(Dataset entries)
'''

(* ===== verification/EndToEnd.v ===== *)
(** * A client and a server of the TLS fork, connected

    The state machines of both ends, the record layer, the deframer and the buffers
    put together: application data in both directions, and whole connections from
    the first hello on, run on concrete parameters. *)
From S2P Require Import Prelude Codec TlsLayer VecBuf Deframer DeframerFeed Enums Wire Messages Payloads Ciphers Suites Errors Common CommonLaws Hkdf KeySchedule Transcript Tls12 Crates Reality Persist Conn Context TrafficLaws SessionCache ClientBase ClientTls13 ClientTls12 ClientHs ServerBase ServerExt ServerTls12 ServerTls13 ServerHs Samples.
Import CommonState.

(** ** The two ends *)

(** The states in which a connection carries data. *)
Definition client_data {H : Hashing} `{DnsNames} (st : ClientHs.ClientState) : Prop :=
  match st with ClientHs.InTls13 (ClientTls13.ExpectTraffic _) | ClientHs.InTls12 (ClientTls12.ExpectTraffic _) => True | _ => False end.
Definition server_data {H : Hashing} `{DnsNames} (st : ServerHs.ServerState) : Prop :=
  match st with ServerHs.InTls13 (ServerTls13.ExpectTraffic _) | ServerHs.InTls12 (ServerTls12.ExpectTraffic _) => True | _ => False end.

Section ends.
Context {H : Hashing} {P : Hkdf} {A : RingAead} {AL : RingAeadLaws A} `{DnsNames} `{Profile} {RH : Hmac}.
Lemma client_takes {Store} {S : ClientSessionStore Store} st : client_data st -> takes_data (as_handler (handle_client (S:=S))) st.
Proof. destruct st as [x|x e|st|st]; try done; destruct st; try done; intros _ v p [d w] c; reflexivity. Qed.
Lemma server_takes {Store} {S : StoresServerSessions Store} st : server_data st -> takes_data (as_handler (handle_server (S:=S))) st.
Proof. destruct st as [x|n x|st|st|]; try done; destruct st; try done; intros _ v p [d w] c; reflexivity. Qed.

(** C20: Application data crosses the connection whole and in order, in both
    directions.  What one end writes while it may send is fragmented, encrypted and
    queued; the transport cuts the bytes in any way, at least one byte at a time; the
    other end, the state machine of a client or of a server in a traffic state of
    TLS 1.3 or TLS 1.2, reads exactly the accepted bytes, refuses none, is again
    where it was with its data unchanged, and both sequence numbers agree.  (The writer
    starts with nothing queued and no key update to send, and stays below the soft
    limit of its sequence numbers; the two record layers hold paired keys and agree on
    the next number; the reader has nothing unread or unprocessed.) *)
Theorem data_crosses ke kd s datas :
  may_send_application_data s = true -> queued_key_update_message s = None -> chunks (sendable_tls s) = [] ->
  write_seq (record_layer s) + zlen (concat datas) <= SEQ_SOFT_LIMIT ->
  (forall Store (S : StoresServerSessions Store) st d x, server_data st -> connected ke kd s (record_layer (common_state x)) -> listening st d x ->
    arrives (as_handler handle_server) ke kd s datas st d x) /\
  (forall Store (S : ClientSessionStore Store) st d x, client_data st -> connected ke kd s (record_layer (common_state x)) -> listening st d x ->
    arrives (as_handler handle_client) ke kd s datas st d x).
Proof. intros Hm Hq Hw Hz. split; intros; apply data_arrives; auto using client_takes, server_takes. Qed.
End ends.

(** ** Instances *)

#[local] Existing Instances toy_hashing toy_ring.
#[local] Instance no_server_names : DnsNames := {| dns_try_from _ := false |}.
#[local] Instance ex_traffic_profile : Profile := true.
Definition ex_keys : KeyScheduleTraffic.t :=
  {| KeyScheduleTraffic.ks := KeySchedulePreHandshake.ks (KeySchedulePreHandshake.new TLS13_AES_128_GCM_SHA256); KeyScheduleTraffic.client_traffic_secret := replicate 32 1;
     KeyScheduleTraffic.server_traffic_secret := replicate 32 2; KeyScheduleTraffic.exporter_secret := replicate 32 3 |}.
Definition ex_writer : CommonState (K:=cipher) := set_may_send_application_data true (set_record_layer (set_message_encrypter ex_enc new_layer) (CommonState.new Client)).
Definition ex_state : ServerHs.ServerState := ServerHs.InTls13 (ServerTls13.ExpectTraffic ex_keys).
Definition ex_data : ServerConnectionData unit * world := (new_server_data tt, {| rng := []; now := 0; key_lines := [] |}).
Definition ex_reader : ConnectionCore (K:=cipher) (St:=ServerHs.ServerState) (D:=ServerConnectionData unit * world) :=
  core_new ex_state ex_data (set_record_layer (set_message_decrypter ex_dec new_layer) (CommonState.new Server)).
Lemma data_crosses_witness : arrives (as_handler (handle_server (RH:=toy_hmac))) ex_enc ex_dec ex_writer [[1; 2]; []; [3]] ex_state ex_data ex_reader.
Proof.
  destruct (data_crosses (A:=toy_ring) (RH:=toy_hmac) ex_enc ex_dec ex_writer [[1; 2]; []; [3]]) as [Hs _]; [reflexivity|reflexivity|reflexivity|by vm_compute|].
  apply Hs; [exact I| |split; [reflexivity|split; [reflexivity|split; [exact repr_new|reflexivity]]]].
  split; [by split|]. change (max_frag (message_fragmenter ex_writer)) with MAX_FRAGMENT_LEN. unfold MAX_FRAGMENT_LEN. lia.
Defined.

(** ** Whole connections *)

Section link.
Context {H : Hashing} {P : Hkdf} {A : RingAead} `{DnsNames} `{Profile} {RH : Hmac}.
Abbreviation Store := (Limited.LimitedCache bytes bytes).
Abbreviation ClientConn := (ConnectionCore (K:=cipher) (St:=ClientHs.ClientState) (D:=ClientConnectionData MemoryCache * world)).
Abbreviation ServerConn := (ConnectionCore (K:=cipher) (St:=ServerHs.ServerState) (D:=ServerConnectionData Store * world)).
(** Takes what one end has to send; gives it to the other. *)
Definition flush {St D} (x : ConnectionCore (K:=cipher) (St:=St) (D:=D)) : bytes * ConnectionCore (K:=cipher) (St:=St) (D:=D) :=
  match write_tls (Some (len (sendable_tls (common_state x)))) x with (Some (_, bs), x) => (bs, x) | (None, x) => ([], x) end.
Definition deliver {St D} (handle : Handler (K:=cipher) St D) (bs : bytes) (x : ConnectionCore (K:=cipher) (St:=St) (D:=D)) : result Error.t (ConnectionCore (K:=cipher) (St:=St) (D:=D)) :=
  match bs, read_tls (Some bs) x with
  | [], _ => Ok x
  | _, (Ok _, x) => match process_new_packets handle x with Some (Ok _, x) => Ok x | Some (Err e, _) => Err e | _ => Panic end
  | _, _ => Panic
  end.
(** A number of flights in each direction. *)
Fixpoint talk (flights : nat) (c : ClientConn) (s : ServerConn) : result Error.t (ClientConn * ServerConn) :=
  match flights with
  | O => Ok (c, s)
  | S flights =>
      let '(bs, c) := flush c in
      s ← deliver (as_handler handle_server) bs s;
      let '(bs, s) := flush s in
      c ← deliver (as_handler handle_client) bs c;
      talk flights c s
  end.
(** Where the ends are, whether their logs hold the same secrets, and what each reads
    when the other writes. *)
Inductive stage : Type := Shaking | Traffic12 | Traffic13 | Broken (e : Error.t).
Definition client_stage (c : ClientConn) : stage :=
  match core_state c with
  | inl (ClientHs.InTls13 (ClientTls13.ExpectTraffic _)) => Traffic13
  | inl (ClientHs.InTls12 (ClientTls12.ExpectTraffic _)) => Traffic12
  | inl _ => Shaking
  | inr e => Broken e
  end.
Definition server_stage (s : ServerConn) : stage :=
  match core_state s with
  | inl (ServerHs.InTls13 (ServerTls13.ExpectTraffic _)) => Traffic13
  | inl (ServerHs.InTls12 (ServerTls12.ExpectTraffic _)) => Traffic12
  | inl _ => Shaking
  | inr e => Broken e
  end.
Definition secrets {St D} (x : ConnectionCore (K:=cipher) (St:=St) (D:=D * world)) : list bytes := map line_secret (key_lines (core_data x).2).
Definition read_all {St D} (x : ConnectionCore (K:=cipher) (St:=St) (D:=D)) : bytes :=
  match reader_read (len (received_plaintext (common_state x))) x with Some (Ok bs, _) => bs | _ => [] end.
Record report : Type := { client_at : stage; server_at : stage; secrets_agree : bool; server_read : bytes; client_read : bytes; server_knows : option (list bytes) }.
Definition use (c : ClientConn) (s : ServerConn) : result Error.t report :=
  let c := (writer_write (ascii_bytes "ping") c).2 in
  let s := (writer_write (ascii_bytes "pong") s).2 in
  '(c, s) ← talk 1 c s;
  Ok {| client_at := client_stage c; server_at := server_stage s; secrets_agree := bool_decide (secrets c = secrets s);
        server_read := read_all s; client_read := read_all c; server_knows := peer_certificates (common_state s) |}.
(** A connection from the configurations on. *)
Definition connect (c : ClientConfig) (s : ServerConfig) (wc ws : world) (cs : MemoryCache) (ss : Store) : result Error.t (ClientConn * ServerConn) :=
  c ← for_client c sample_name [] Tcp cs wc;
  s ← for_server s [] ss ws;
  talk 4 c s.
(** A second connection with the sessions of the first, and early data. *)
Definition resume (cc : ClientConfig) (sc : ServerConfig) (early : bytes) (first : result Error.t (ClientConn * ServerConn)) : result Error.t (ClientConn * ServerConn) :=
  '(c, s) ← first;
  c ← for_client cc sample_name [] Tcp (session_store (core_data c).1) (draws 60);
  s ← for_server sc [] (session_storage (core_data s).1) (draws 80);
  let '(d, w) := core_data c in
  match write_early_data early {| cx_common := common_state c; cx_data := d; cx_world := w |} with
  | (Ok _, cx) => talk 4 (set_context c (cx_data cx, cx_world cx) (cx_common cx)) s
  | _ => Panic
  end.
Definition early_received (s : ServerConn) : bytes :=
  match EarlyDataState.read 100 (ServerBase.early_data (core_data s).1) with Some (bs, _) => bs | None => [] end.
End link.

Module Runs.
#[local] Existing Instances sum_hashing sum_ring toy_hmac.
#[local] Instance any_name : DnsNames := {| dns_try_from _ := true |}.
#[local] Instance checked : Profile := true.
Abbreviation X := NamedGroup.X25519.
Abbreviation Y := NamedGroup.secp256r1.
Definition report_of (r : result Error.t _) : result Error.t report := '(c, s) ← r; use c s.
(** First connections: no sessions yet. *)
Definition first (c : ClientConfig) (s : ServerConfig) (wc : world) := connect c s wc (draws 30) (Sessions.new_store 64) (Limited.new 8).
Definition completes (v : stage) (client_certs : option (list bytes)) : result Error.t report := Ok {|
  client_at := v; server_at := v; secrets_agree := true; server_read := ascii_bytes "ping"; client_read := ascii_bytes "pong"; server_knows := client_certs |}.
(** With this key the code of a random is the random itself, so a client whose
    session id and random are the same draws is a Reality client. *)
Definition reality_key : Reality.Fork.RealityConfig := Reality.Fork.new (replicate 32 7).
Definition equal_draws (b : Z) : world := {| rng := replicate 12 (Some (replicate 32 b)); now := 1700000000; key_lines := [] |}.
Definition second (early : bytes) := resume (sample_client [X] true) (sample_server [X] None false) early (first (sample_client [X] true) (sample_server [X] None false) (draws 10)).

(** Whole connections.  From the configurations on, through the wire formats,
    the record layer, the deframer and both state machines, with concrete
    parameters: a TLS 1.3 and a TLS 1.2 handshake, both with and without a client
    certificate and the TLS 1.3 one also after a HelloRetryRequest, end with both
    ends in traffic, the same secrets, and data in both directions; a second TLS 1.3
    connection resumes the session of the first and its early data arrives; a
    Reality server accepts a client whose session id has the code, and refuses one
    without it in TLS 1.3. *)
Theorem connections_run :
  report_of (first (sample_client [X] true) (sample_server [X] None false) (draws 10)) = completes Traffic13 None /\
  report_of (first (sample_client [Y; X] true) (sample_server [X] None true) (draws 10)) = completes Traffic13 (Some [[9]]) /\
  report_of (first (sample_client [X] false) (sample_server [X] None false) (draws 10)) = completes Traffic12 None /\
  report_of (first (sample_client [Y; X] false) (sample_server [X] None true) (draws 10)) = completes Traffic12 (Some [[9]]) /\
  report_of (second (ascii_bytes "early")) = completes Traffic13 None /\
  ('(_, s) ← second (ascii_bytes "early"); Ok (early_received s)) = Ok (ascii_bytes "early") /\
  report_of (first (sample_client [X] true) (sample_server [X] (Some reality_key) false) (equal_draws 10)) = completes Traffic13 None /\
  report_of (first (sample_client [X] true) (sample_server [X] (Some reality_key) false) (draws 10)) = Err (pi PeerIncompatible.NoKxGroupsInCommon).
Proof. vm_compute. split_and!; reflexivity. Qed.

(** The check of Reality clients is one of TLS 1.3 only: the server that refuses a
    client without the code takes the same client, with the same draws, when it
    offers only TLS 1.2, although [verify_client] is set. *)
Theorem reality_not_checked_in_tls12 :
  Reality.Fork.verify_client_flag reality_key = true /\
  report_of (first (sample_client [X] true) (sample_server [X] (Some reality_key) false) (draws 10)) = Err (pi PeerIncompatible.NoKxGroupsInCommon) /\
  report_of (first (sample_client [X] false) (sample_server [X] (Some reality_key) false) (draws 10)) = completes Traffic12 None.
Proof. vm_compute. split_and!; reflexivity. Qed.
End Runs.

'''

(Instructions to follow) Using the data above, extract exactly the lines from the one that holds "s) ← first;" to the one that holds "(** First connections: no sessions yet. *)", both ends included, and no others.

(Output)
  '(c, s) ← first;
  c ← for_client cc sample_name [] Tcp (session_store (core_data c).1) (draws 60);
  s ← for_server sc [] (session_storage (core_data s).1) (draws 80);
  let '(d, w) := core_data c in
  match write_early_data early {| cx_common := common_state c; cx_data := d; cx_world := w |} with
  | (Ok _, cx) => talk 4 (set_context c (cx_data cx, cx_world cx) (cx_common cx)) s
  | _ => Panic
  end.
Definition early_received (s : ServerConn) : bytes :=
  match EarlyDataState.read 100 (ServerBase.early_data (core_data s).1) with Some (bs, _) => bs | None => [] end.
End link.

Module Runs.
#[local] Existing Instances sum_hashing sum_ring toy_hmac.
#[local] Instance any_name : DnsNames := {| dns_try_from _ := true |}.
#[local] Instance checked : Profile := true.
Abbreviation X := NamedGroup.X25519.
Abbreviation Y := NamedGroup.secp256r1.
Definition report_of (r : result Error.t _) : result Error.t report := '(c, s) ← r; use c s.
(** First connections: no sessions yet. *)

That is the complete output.